SUPPLIED RECORDS section start

(** A rule that deletes filters. *)
Lemma decode_rule_ids buf pos id ids l (body := head_octet ROC_MODIFY_QOS_RULE_DELETE_PF false (zlen ids) :: ids ++ [0; 0]) :
  Forall (λ i, 0 <= i < 16) ids → zlen ids <= 15 → found buf pos (id :: be16 (zlen body) ++ body ++ l) →
  ∃ rule, decode_qos_rule buf pos = Ok rule ∧ q_length rule = zlen body ∧ q_id rule = id ∧
    q_oc rule = ROC_MODIFY_QOS_RULE_DELETE_PF ∧ q_pf_delete_ids rule = ids.
Proof.
  intros V Hl F. pose proof (zlen_nonneg ids).
  assert (zlen body = zlen ids + 3) as Hb.
  { unfold body. rewrite zlen_cons, zlen_app. change (zlen [0; 0]) with 2. lia. }
  apply found_cons in F as [E1 F]. apply (found_be16 buf (pos + 1) (zlen body) 0) in F as [E2 F]; [|lia].
  unfold body in F at 1. rewrite <- app_comm_cons in F. apply found_cons in F as [E3 F]. rewrite <- app_assoc in F.
  replace (pos + 1 + 2) with (pos + 3) in * by lia. replace (pos + 3 + 1) with (pos + 4) in * by lia.
  unfold decode_qos_rule. rewrite E1. cbn [mbind outcome_bind]. rewrite E2. cbn [mbind outcome_bind]. rewrite E3. cbn [mbind outcome_bind].
  destruct (head_octet_fields ROC_MODIFY_QOS_RULE_DELETE_PF false (zlen ids)) as (-> & -> & ->); [done|lia|].
  assert (u16 (0 + zlen body) = zlen body) as -> by (apply Z.mod_small; lia).
  replace (Z.to_nat (zlen ids)) with (length ids) by (unfold zlen; lia).
  rewrite (decode_ids_ok ids buf (pos + 4) _ _ ([0; 0] ++ l)); try done; [|lia]. cbn [mbind outcome_bind].
  rewrite (proj2 (Z.eqb_neq _ _)) by done. cbn [negb]. rewrite (proj2 (Z.ltb_ge _ _)) by lia.
  apply found_app in F as (_ & _ & F). apply found_cons in F as [E4 F]. apply found_cons in F as [E5 _].
  rewrite E4. cbn [mbind outcome_bind]. rewrite E5. cbn [mbind outcome_bind].
  eexists. split; [reflexivity|]. done.
Qed.

Lemma zlen_op_body op : op_valid op → 1 <= zlen (op_body op) <= 4000.
Proof.
  intros [_ V]. destruct op as [id q prec dflt pfs|id|id q prec dflt pfs rep|id ids]; cbn [op_body]; [| unfold zlen; cbn; lia | |];
    rewrite ?zlen_cons, ?zlen_app.
  - destruct V as (_ & _ & V & Hl). pose proof (zlen_enc_pfs pfs V). pose proof (zlen_nonneg (enc_pfs pfs)). change (zlen [prec; q]) with 2. lia.
  - destruct V as (_ & _ & V & Hl). pose proof (zlen_enc_pfs pfs V). pose proof (zlen_nonneg (enc_pfs pfs)). change (zlen [prec; q]) with 2. lia.
  - destruct V as (_ & Hl). pose proof (zlen_nonneg ids). change (zlen [0; 0]) with 2. lia.
Qed.

Lemma update_code_ok pfs replace :
  0 <= update_code pfs replace < 8 ∧ update_code pfs replace ≠ ROC_DELETE_QOS_RULE ∧
  (pfs = [] ∨ with_filters (update_code pfs replace) = true).
Proof. destruct replace, pfs; cbn; split_and!; (done || lia || auto). Qed.

Lemma decode_qos_rule_ok op buf pos l :
  op_valid op → found buf pos (enc_rule op ++ l) →
  ∃ rule, decode_qos_rule buf pos = Ok rule ∧ q_length rule = zlen (op_body op) ∧ rule_means rule op.
Proof.
  intros V F. pose proof (zlen_op_body op V) as Hb. destruct V as [Vi V]. unfold enc_rule in F.
  rewrite <- app_comm_cons, <- app_assoc in F.
  destruct op as [id q prec dflt pfs|id|id q prec dflt pfs rep|id ids]; cbn [op_body op_id] in *.
  - destruct V as (Vq & Vp & Vf & Vl).
    destruct (decode_rule_pfs buf pos id ROC_CREATE_NEW_QOS_RULE dflt pfs prec q l) as (rule & E & ? & ? & ? & ? & ? & ? & ?);
      try done; [by right|]. by exists rule.
  - apply found_cons in F as [E1 F]. apply (found_be16 buf (pos + 1) _ 0) in F as [E2 F]; [|done].
    apply found_cons in F as [E3 _]. replace (pos + 1 + 2) with (pos + 3) in E3 by lia.
    unfold decode_qos_rule. rewrite E1. cbn [mbind outcome_bind]. rewrite E2. cbn [mbind outcome_bind]. rewrite E3.
    eexists. split; [reflexivity|]. done.
  - destruct V as (Vq & Vp & Vf & Vl). destruct (update_code_ok pfs rep) as (Hu & Hn & Hw).
    destruct (decode_rule_pfs buf pos id (update_code pfs rep) dflt pfs prec q l) as (rule & E & ? & ? & ? & ? & ? & ? & ?);
      try done. by exists rule.
  - destruct V as (Vids & Vl).
    destruct (decode_rule_ids buf pos id ids l) as (rule & E & ? & ? & ? & ?); try done. by exists rule.
Qed.

Definition enc_rules (ops : list rule_op) : bytes := flat_map enc_rule ops.

Lemma zlen_enc_rule op : zlen (enc_rule op) = zlen (op_body op) + 3.
Proof. unfold enc_rule. rewrite zlen_cons, zlen_app. change (zlen (be16 _)) with 2. lia. Qed.
Lemma decode_filters_total n buf pos rule_end rule :
  Forall is_byte buf → rule_fits rule → 0 <= pos → rule_end <= zlen buf →
  returns (decode_filters n buf pos rule_end rule) (λ '(p, r), rule_fits r ∧ head_kept rule r ∧
    ∀ p', p = Some p' → 0 <= p').
Proof.
  intros Hb. revert pos rule. induction n as [|n IH]; intros pos rule F Hp He; cbn [decode_filters].
  { apply returns_ok. split_and!; [done..|]. by intros p' [= <-]. }
  assert (returns (Ok (None, rule)) (λ '(p, r), rule_fits r ∧ head_kept rule r ∧ ∀ p' : Z, p = Some p' → 0 <= p')) as Hnone.
  { apply returns_ok. done. }
  assert (∀ pos' r, rule_fits r → head_kept rule r → 0 <= pos' → returns (decode_filters n buf pos' rule_end r)
    (λ '(p, r'), rule_fits r' ∧ head_kept rule r' ∧ ∀ p', p = Some p' → 0 <= p')) as Hnext.
  { intros pos' r Fr (Hk1 & Hk2 & Hk3) Hp'. eapply returns_mono; [by apply IH|]. intros [p r'] (F' & (? & ? & ?) & Hp'').
    split_and!; [done| |done]. repeat split; congruence. }
  destruct (_ || _).
  - destruct (Z.leb_spec rule_end pos); [done|]. destruct (buf_get_ok buf pos) as (b & _ & ->); [lia|]. cbn [mbind outcome_bind].
    destruct (Z.leb_spec rule_end (pos + 1)); [done|]. destruct (buf_get_ok buf (pos + 1)) as (len & Hlen & ->); [lia|].
    cbn [mbind outcome_bind]. pose proof (Forall_lookup_1 _ _ _ _ Hb Hlen) as [Hl0 _].
    destruct (Z.ltb_spec (rule_end - (pos + 2)) len); [done|].
    destruct (store_filter_total buf (pos + 2) len (Z.shiftr (Z.land b 48) 4) (Z.land b 15) rule) as (r & -> & Fr & Hs); [done..|lia|lia|lia|].
    cbn [mbind outcome_bind]. apply Hnext; [done| |lia]. rewrite Hs. done.
  - destruct (_ =? _); [|by apply Hnext].
    destruct (Z.leb_spec rule_end pos); [done|]. destruct (buf_get_ok buf pos) as (b & _ & ->); [lia|]. cbn [mbind outcome_bind].
    destruct F as [Fn Fl Fp Fi]. destruct (Z.ltb_spec (zlen (q_pf_delete_ids rule)) MAX_PF_PER_QOS_RULE) as [Hlt|].
    + apply Hnext; [|done|lia]. split; cbn; try done. rewrite zlen_app. change (zlen [_]) with 1. unfold MAX_PF_PER_QOS_RULE in Hlt. lia.
    + apply Hnext; [done|done|lia].
Qed.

SUPPLIED RECORDS section end

WORK TO COMPLETE >> Using the listing above, return all lines where the word "change" occurs.

ANSWER BOX >>
  { unfold body. rewrite zlen_cons, zlen_app. change (zlen [0; 0]) with 2. lia. }
  - destruct V as (_ & _ & V & Hl). pose proof (zlen_enc_pfs pfs V). pose proof (zlen_nonneg (enc_pfs pfs)). change (zlen [prec; q]) with 2. lia.
  - destruct V as (_ & _ & V & Hl). pose proof (zlen_enc_pfs pfs V). pose proof (zlen_nonneg (enc_pfs pfs)). change (zlen [prec; q]) with 2. lia.
  - destruct V as (_ & Hl). pose proof (zlen_nonneg ids). change (zlen [0; 0]) with 2. lia.
Proof. unfold enc_rule. rewrite zlen_cons, zlen_app. change (zlen (be16 _)) with 2. lia. Qed.
    + apply Hnext; [|done|lia]. split; cbn; try done. rewrite zlen_app. change (zlen [_]) with 1. unfold MAX_PF_PER_QOS_RULE in Hlt. lia.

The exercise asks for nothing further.